DNI Tulsi Gabbard initially refused to address any question regarding the chat leak, and FBI chief Kash Patel, who was not on the Signal group, sidestepped a question on whether his agency would look into the chat leak.
Ratcliffe said nothing classified was shared in the group chat in the line of the administration. He said his part of the conversation was “entirely permissible and lawful and did not include classified information.” Ratcliffe also said the inclusion of a journalist in a sensitive Signal group chat among Trump administration officials discussing war plans was “of course not” appropriate.
The comment from Ratcliffe came as Democratic Sen. Michael Bennet pressed him on the CIA’s rules regarding the handling of classified information and whether those rules were followed in the Signal chat.“Does the CIA have any rules about handling of classified information? Yes or no,” Bennet asked, prompting an affirmative answer from Ratcliffe.

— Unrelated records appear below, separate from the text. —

Definition pending_relay_outgoing_receipt_envelopes (d : outbound_db) (limit now_ms : Z)
  (skip_recipient_user_ids : list bytes) : list OutgoingReceiptEnvelope :=
  rr_envelope <$> round_robin (fun r => re_recipient_user_id (rr_envelope r)) receipt_le receipt_le limit
    (filter (fun r => rr_relay_posted_at r = None /\ now_ms < re_expiry (rr_envelope r)
                      /\ re_recipient_user_id (rr_envelope r) ∉ skip_recipient_user_ids) (od_receipt_envelopes d)).

Definition mark_outgoing_receipt_envelope_relay_posted (d : outbound_db) (msg_id : bytes) (posted_at_ms : Z)
  : outbound_db * bool :=
  let hit r := bool_decide (re_msg_id (rr_envelope r) = msg_id) in
  (d <| od_receipt_envelopes ::= fmap (fun r => if hit r then r <| rr_relay_posted_at := Some posted_at_ms |> else r) |>,
   existsb hit (od_receipt_envelopes d)).

Definition prune_expired_outgoing_receipt_envelopes (d : outbound_db) (now_ms : Z) : outbound_db * Z :=
  let expired r := re_expiry (rr_envelope r) <=? now_ms in
  (d <| od_receipt_envelopes ::= List.filter (fun r => negb (expired r)) |>,
   blen (List.filter expired (od_receipt_envelopes d))).

(** * Queueing *)

(** [(len as u16).to_be_bytes()] *)
Definition write_bytes16_local (bs : bytes) : bytes := be_bytes 2 (blen bs) ++ bs.

Definition outbound_message_dedupe_key (chat_id sender_user_id : bytes) (kind lamport : Z) (recipient_user_id : bytes)
  : bytes :=
  [x01] ++ write_bytes16_local chat_id ++ write_bytes16_local sender_user_id ++ [byte_of_Z kind]
  ++ be_bytes 8 lamport ++ write_bytes16_local recipient_user_id.

(** [INSERT OR IGNORE]: [msg_id] and the dedupe key are unique. *)
Definition queue_outbound_row (d : outbound_db) (envelope : OutboundEnvelope) (queued_at_ms : Z) : outbound_db :=
  let key := outbound_message_dedupe_key (oe_chat_id envelope) (oe_sender_user_id envelope) (oe_kind envelope)
               (oe_lamport envelope) (oe_recipient_user_id envelope) in
  if existsb (fun r => bool_decide (or_dedupe_key r = key) || bool_decide (or_msg_id r = oe_msg_id envelope))
       (od_outbound d)
  then d
  else d <| od_outbound ::= (fun l => l ++ [mk_orow key envelope queued_at_ms None]) |>.

(** * What leaves *)

(** The stored delivered receipt covers the row, its plaintext stays, and it is mail to
    one person. *)
Definition covered (d : outbound_db) (r : outbound_row) : Prop :=
  or_recipient r = or_chat r /\ is_contact d (or_chat r) = true /\ is_group d (or_chat r) = false /\
  has_message d r = true /\
  exists through via, od_receipts d !! (or_chat r, or_sender r, RECEIPT_TYPE_DELIVERED) = Some (through, via)
                      /\ 0 < through /\ or_lamport r <= through.

Definition posted (r : outbound_row) : Prop := is_Some (or_relay_posted_at r).

Definition receipts_ok (d : outbound_db) : Prop := map_Forall (fun _ row => in_i64 row.1) (od_receipts d).

Definition with_outbound (d : outbound_db) (l : list outbound_row) : outbound_db := d <| od_outbound := l |>.

(** [d'] is [d] without exactly the rows [gone]. *)
Definition shrunk (gone : outbound_row -> Prop) (d d' : outbound_db) : Prop :=
  exists f, (forall r, f r = false <-> gone r) /\ d' = with_outbound d (List.filter f (od_outbound d)).

Lemma shrunk_none (gone : outbound_row -> Prop) d : (forall r, ~ gone r) -> shrunk gone d d.
Proof.
  intros H. exists (fun _ => true). split; [intros r; split; [done|by intros ?%H]|].
  rewrite (forallb_filter_id (fun _ => true)) by (by apply forallb_forall). by destruct d.
Qed.

Lemma shrunk_trans g1 g2 d d1 d2 : shrunk g1 d d1 -> shrunk g2 d1 d2 -> shrunk (fun r => g1 r \/ g2 r) d d2.
Proof.
  intros (f1 & H1 & ->) (f2 & H2 & ->). exists (fun r => f1 r && f2 r). split.
  - intros r. rewrite andb_false_iff, H1, H2. done.
  - change (od_outbound (with_outbound d (List.filter f1 (od_outbound d)))) with (List.filter f1 (od_outbound d)).
    assert (List.filter f2 (List.filter f1 (od_outbound d)) = List.filter (fun r => f1 r && f2 r) (od_outbound d)) as ->.
    { generalize (od_outbound d). induction l as [|x l IH]; [done|]. cbn. destruct (f1 x); cbn; [|done].
      by destruct (f2 x); rewrite IH. }
    done.
Qed.

Lemma shrunk_iff (g1 g2 : outbound_row -> Prop) d d' : (forall r, g1 r <-> g2 r) -> shrunk g1 d d' -> shrunk g2 d d'.
Proof. intros Hg (f & Hf & ->). exists f. split; [|done]. intros r. by rewrite Hf. Qed.

Lemma shrunk_elem gone d d' r : shrunk gone d d' -> r ∈ od_outbound d' <-> r ∈ od_outbound d /\ ~ gone r.
Proof.
  intros (f & Hf & ->). change (od_outbound (with_outbound d ?l)) with l.
  rewrite !list_elem_of_In, filter_In, <-Hf. destruct (f r); naive_solver.
Qed.

Lemma delete_outbound_shrunk where_ d : shrunk (fun r => where_ r = true) d (delete_outbound where_ d).1.
Proof. exists (fun r => negb (where_ r)). split; [intros r; apply negb_false_iff|done]. Qed.

Lemma covered_with_outbound d l r : covered (with_outbound d l) r <-> covered d r.
Proof. done. Qed.

Lemma retire_where_spec d chat sender t via r :
  od_receipts d !! (chat, sender, RECEIPT_TYPE_DELIVERED) = Some (t, via) -> 0 < t ->
  retire_covered_where d chat sender t r = true <->
  (or_chat r = chat /\ or_sender r = sender) /\ posted r /\ covered d r.
Proof.
  intros Ht Hpos. unfold retire_covered_where, covered, posted.
  rewrite !andb_true_iff, !bool_decide_eq_true, Z.leb_le, negb_true_iff. split.
  - intros [[[[[[[Hr Hc] Hs] Hl] Hp] Hco] Hg] Hm]. rewrite <-Hc, <-Hs in Ht. rewrite Hc. split_and!; auto.
    exists t, via. rewrite <-Hc. auto.
  - intros ([Hc Hs] & Hp & Hr & Hco & Hg & Hm & t' & v' & Ht' & _ & Hl). subst chat sender.
    assert (t' = t) by congruence. subst. split_and!; auto; lia.
Qed.

Lemma retire_receipt_covered_shrunk d chat sender t via :
  receipts_ok d -> od_receipts d !! (chat, sender, RECEIPT_TYPE_DELIVERED) = Some (t, via) ->
  shrunk (fun r => (or_chat r = chat /\ or_sender r = sender) /\ posted r /\ covered d r) d
    (retire_receipt_covered d chat sender (Z.max t 0)).1.
Proof.
  intros Hok Ht. unfold retire_receipt_covered. destruct (Z.eqb_spec (Z.max t 0) 0) as [H0|H0].
  - apply shrunk_none. intros r ([<- <-] & _ & _ & _ & _ & _ & t' & v' & Ht' & Hp & _). rewrite Ht in Ht'.
    injection Ht' as <- <-. lia.
  - pose proof (Hok _ _ Ht) as Hr. cbn in Hr. rewrite Z.max_l by lia.
    assert (to_i64 t = t) as -> by (revert Hr; unfold to_i64; ints || (intros; case_match; ints)).
    eapply shrunk_iff; [|apply delete_outbound_shrunk]. intros r. cbn. by apply retire_where_spec with via; [|lia].
Qed.

#[global] Instance OutboundEnvelope_eq_dec : EqDecision OutboundEnvelope.
Proof. solve_decision. Defined.
#[global] Instance outbound_row_eq_dec : EqDecision outbound_row.
Proof. solve_decision. Defined.

(** The writes to [outbound_envelopes]. *)
Inductive outbound_op : Type :=
| QueueRow (envelope : OutboundEnvelope) (queued_at_ms : Z)
| RecordReceipt (chat_id sender_user_id : bytes) (receipt_type through_lamport : Z) (via_transport : option Z)
| MarkPosted (msg_id : bytes) (posted_at_ms : Z)
| PruneOutbound (now_ms : Z)
| SweepCovered
| Supersede (recipient chat_id sender_user_id : bytes) (kind lamport : Z)
| ClearPosted (user_id : bytes)
| DeleteContact (user_id : bytes)
| DeleteGroup (gid : bytes)
| Elsewhere (engine : engine_db).

(** The writes this device's queue is made of; [Elsewhere] is any write to the other
    tables, which may add contacts, groups and messages. *)
Definition own_write (op : outbound_op) : Prop := match op with Elsewhere _ => False | _ => True end.

Definition outbound_step (d : outbound_db) (op : outbound_op) : outbound_db :=
  match op with
  | QueueRow e at_ms => queue_outbound_row d e at_ms
  | RecordReceipt chat sender type through via => (record_receipt d chat sender type through via).1
  | MarkPosted id at_ms => (mark_outbound_envelope_relay_posted d id at_ms).1
  | PruneOutbound now => (prune_expired_outbound_envelopes d now).1
  | SweepCovered => (sweep_receipt_covered d).1
  | Supersede recipient chat sender kind lamport => (retire_superseded d recipient chat sender kind lamport).1
  | ClearPosted user_id => clear_posted_to user_id d
  | DeleteContact user_id => (delete_contact d user_id).1
  | DeleteGroup gid => (delete_group d gid).1
  | Elsewhere engine => d <| od_engine := engine |>
  end.

(** The row with its stamps aside. *)
Definition same_mail (r r' : outbound_row) : Prop :=
  or_envelope r' = or_envelope r /\ or_dedupe_key r' = or_dedupe_key r /\ or_queued_at r' = or_queued_at r.

(** The licence a row needs to leave under an operation that ends in [d']. *)
Definition licensed_exit (d' : outbound_db) (op : outbound_op) (r : outbound_row) : Prop :=
  match op with
  | QueueRow _ _ | ClearPosted _ | Elsewhere _ => False
  | DeleteContact id | DeleteGroup id => or_chat r = id
  | PruneOutbound now => oe_expiry (or_envelope r) <= now
  | RecordReceipt _ _ _ _ _ | SweepCovered => posted r /\ covered d' r
  | MarkPosted id _ => (posted r \/ or_msg_id r = id) /\ covered d' r
  | Supersede recipient chat sender kind lamport =>
      supersedes_queued_generations kind = true /\ recipient = chat /\ is_group d' recipient = false /\
      or_recipient r = recipient /\ or_chat r = recipient /\ or_sender r = sender /\
      oe_kind (or_envelope r) = kind /\ or_lamport r < to_i64 lamport
  end.

Record outbound_ok (d : outbound_db) : Prop := {
  oo_ids : NoDup ((fun r => or_msg_id r) <$> od_outbound d);
  oo_keys : NoDup (or_dedupe_key <$> od_outbound d);
  oo_receipts : receipts_ok d;
}.

(** Nothing is queued that has nothing left to wait for. *)
Definition no_settled_row (d : outbound_db) : Prop := forall r, r ∈ od_outbound d -> posted r -> ~ covered d r.

Lemma list_filter_sublist {A} (f : A -> bool) (l : list A) : sublist (List.filter f l) l.
Proof. induction l as [|x l IH]; [constructor|]. cbn. destruct (f x); by constructor. Qed.

Lemma shrunk_ok gone d d' : shrunk gone d d' -> outbound_ok d -> outbound_ok d'.
Proof.
  intros (f & _ & ->) [Hi Hk Hr]. split; [| |exact Hr]; cbn [od_outbound with_outbound].
  - eapply sublist_NoDup; [exact Hi|]. apply fmap_sublist, list_filter_sublist.
  - eapply sublist_NoDup; [exact Hk|]. apply fmap_sublist, list_filter_sublist.
Qed.

Lemma shrunk_covered gone d d' r : shrunk gone d d' -> covered d' r <-> covered d r.
Proof. by intros (f & _ & ->). Qed.

Lemma shrunk_settled gone d d' : shrunk gone d d' -> no_settled_row d -> no_settled_row d'.
Proof.
  intros Hs Hn r Hr Hp. rewrite (shrunk_covered _ _ _ _ Hs). apply (shrunk_elem _ _ _ _ Hs) in Hr as [Hr _]. auto.
Qed.

Lemma shrunk_leaves gone d d' r : shrunk gone d d' -> r ∈ od_outbound d ->
  (exists r', r' ∈ od_outbound d' /\ same_mail r r') \/ gone r.
Proof.
  intros Hs Hr. destruct (decide (r ∈ od_outbound d')) as [?|Hn]; [left; by exists r|right].
  destruct Hs as (f & Hf & ->). apply Hf. destruct (f r) eqn:He; [|done]. destruct Hn.
  change (r ∈ List.filter f (od_outbound d)). rewrite list_elem_of_In, filter_In, <-list_elem_of_In. done.
Qed.

(** Rows of one map differ from another's in their stamps only. *)
Lemma covered_same_mail d r r' : same_mail r r' -> covered d r' <-> covered d r.
Proof. intros (He & _). unfold covered, has_message, or_lamport. by rewrite He. Qed.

Bennet then asked Ratcliffe whether he agreed with Defense Secretary Pete Hegseth’s view of the journalist who reported on the chat as “deceitful and highly discredited.” Ratcliffe responded that he didn’t know the journalist, Jeffrey Goldberg, and didn’t have an opinion about him as a person.
Editor-in-chief of the Atlantic Jeffrey Goldberg reported Monday that he had been accidentally added to the chat, titled “Houthi PC small group,” ahead of a U.S. attack on Iran-backed Houthi sites in Yemen on March 15.